You are making the false assumption that there is only one mutation at one base that will increase fitness.
This is a bit exaggerated, but let’s say that 50% of offspring in one generation carry a new mutation that increases their fitness. Let’s say the same is true for the next step, that 50% of offspring carrying the first mutation acquire a new mutation that pushes them along that evolutionary trajectory. It doesn’t take long to get those two mutations, now does it?
You haven’t demonstrated that the constrained evolutionary trajectories for drug resistance in bacteria are anything close to the constraints of the evolutionary trajectories that led to human adaptations.
This is a mistake you keep making. You find one type of adaptation in one species that is limited to one or just a few mutations, and then you assume that it is the same for all adaptations in all species. This simply isn’t true.
You don’t have to mutate every single base in order to get beneficial mutations in every single case.
Can you show us a single human adaptation that is analogous to the situation in the Kishony experiment? Can you show us the bases in the human genome?
HIV don’t reproduce sexually.
Do you understand how diploidy works? Do you understand how you carry DNA from both your mother and father?
You have a real, measurable, and repeatable experiment of how antibiotic resistance evolves in asexual organisms. You don’t have an experiment for how intelligence evolves in primates.
Selection would increase the number of people carrying A and B. As those numbers increase it increases the probability of an A mating with a B and having offspring who carry both A and B.
The mutations that happen are not the same as the mutations that get fixed or increase in frequency.
The laws of physics do not demand that there is just one possible mutation that will increase fitness in a primate lineage.
I seriously doubt that Joe Felsenstein, or anyone here, equates “non-coding” with “junk”.
Oh dear. Kleinman reveals, more clearly than ever before, that he doesn’t understand what junk DNA is or how we identify it. Can he be excused because just that misunderstanding is common among molecular biologists? Perhaps. But he still needs to be educated, and that isn’t something he’s willing to do.
Please quote where anyone in this discussion has said that the only genetic differences between us are neutral. I must have missed it.
But to answer your question, perhaps this will illustrate how such a thing could happen:
Imagine a population of, I dunno, let’s say squirrels live on a mountainside. One day there is a landslide, and the population is split into two. Over time, the genomes of the two populations diverge such that they are readily identifiable as two subspecies. However, there is no difference between the two in terms of how many adaptive mutations were fixed.
Then, one very sad day, another landslide occurs and almost completely wipes out one of the subgroups, leaving the other unaffected.

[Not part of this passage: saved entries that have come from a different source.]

(* ===== verification/Tkip.v ===== *)
(** * TKIP

    Models the first part of [rt2501/sources/Module/rtmp_tkip.c]: the message
    integrity code of TKIP ("Michael"), the mixing of its keys, and the decryption
    of received frames by software. *)

From S2P Require Import Prelude Words Wep Aes.

(** ** Michael *)

(** What of [TKIP_KEY_INFO] the code of the MIC uses. *)
Record tkip_info : Type := mk_tkip {
  nBytesInM : Z; K0 : Z; K1 : Z; L : Z; R : Z; M : Z; MIC : list Z
}.

(** [ULONG] has 32 bits on the boards. *)
Definition ROL32 (A n : Z) : Z := Z.lor (u32 (Z.shiftl A n)) (Z.land (Z.shiftr A (32 - n)) (Z.shiftl 1 n - 1)).
Definition ROR32 (A n : Z) : Z := ROL32 A (32 - n).

Fixpoint get_loop (n : nat) (i res : Z) (p : list Z) : Z :=
  match n with
  | O => res
  | S n' => get_loop n' (i + 1) (Z.lor res (u32 (Z.shiftl (hd 0 p) (8 * i)))) (tl p)
  end.
(** [pMICKey]: at least four bytes. *)
Definition RTMPTkipGetUInt32 (pMICKey : list Z) : Z := get_loop 4 0 0 pMICKey.

Fixpoint put_loop (n : nat) (val : Z) : list Z :=
  match n with O => [] | S n' => u8 (Z.land val 0xff) :: put_loop n' (Z.shiftr val 8) end.
(** The four bytes stored. *)
Definition RTMPTkipPutUInt32 (val : Z) : list Z := put_loop 4 val.

Definition RTMPTkipSetMICKey (pMICKey : list Z) (t : tkip_info) : tkip_info :=
  let k0 := RTMPTkipGetUInt32 pMICKey in
  let k1 := RTMPTkipGetUInt32 (drop 4 pMICKey) in
  mk_tkip 0 k0 k1 k0 k1 0 (MIC t).

(** The word is full: it is mixed into [L] and [R]. *)
Definition michael_word (l r m : Z) : Z * Z :=
  let l := Z.lxor l m in
  let r := Z.lxor r (ROL32 l 17) in
  let l := u32 (l + r) in
  let r := Z.lxor r (Z.lor (Z.shiftr (Z.land l 0xff00ff00) 8) (u32 (Z.shiftl (Z.land l 0x00ff00ff) 8))) in
  let l := u32 (l + r) in
  let r := Z.lxor r (ROL32 l 3) in
  let l := u32 (l + r) in
  let r := Z.lxor r (ROR32 l 2) in
  let l := u32 (l + r) in
  (l, r).
Definition RTMPTkipAppendByte (t : tkip_info) (uChar : Z) : tkip_info :=
  let m := Z.lor (M t) (u32 (Z.shiftl uChar (8 * nBytesInM t))) in
  let n := nBytesInM t + 1 in
  if 4 <=? n then let '(l, r) := michael_word (L t) (R t) m in mk_tkip 0 (K0 t) (K1 t) l r 0 (MIC t)
  else mk_tkip n (K0 t) (K1 t) (L t) (R t) m (MIC t).
Definition RTMPTkipAppend (t : tkip_info) (pSrc : list Z) : tkip_info := fold_left RTMPTkipAppendByte pSrc t.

The population of one group is now much greater than that of the other. But there is no differences in terms of the number of beneficial mutations either has accrued.
Not really that complicated at all, is it?
Joe never claimed that. “Non-coding” DOES NOT EQUAL “junk.”
It’s in the non-coding, non-junk category. It’s still a tiny proportion of the genome.
“Non-coding” DOES NOT EQUAL “junk.” You are employing the straw-man fallacy again.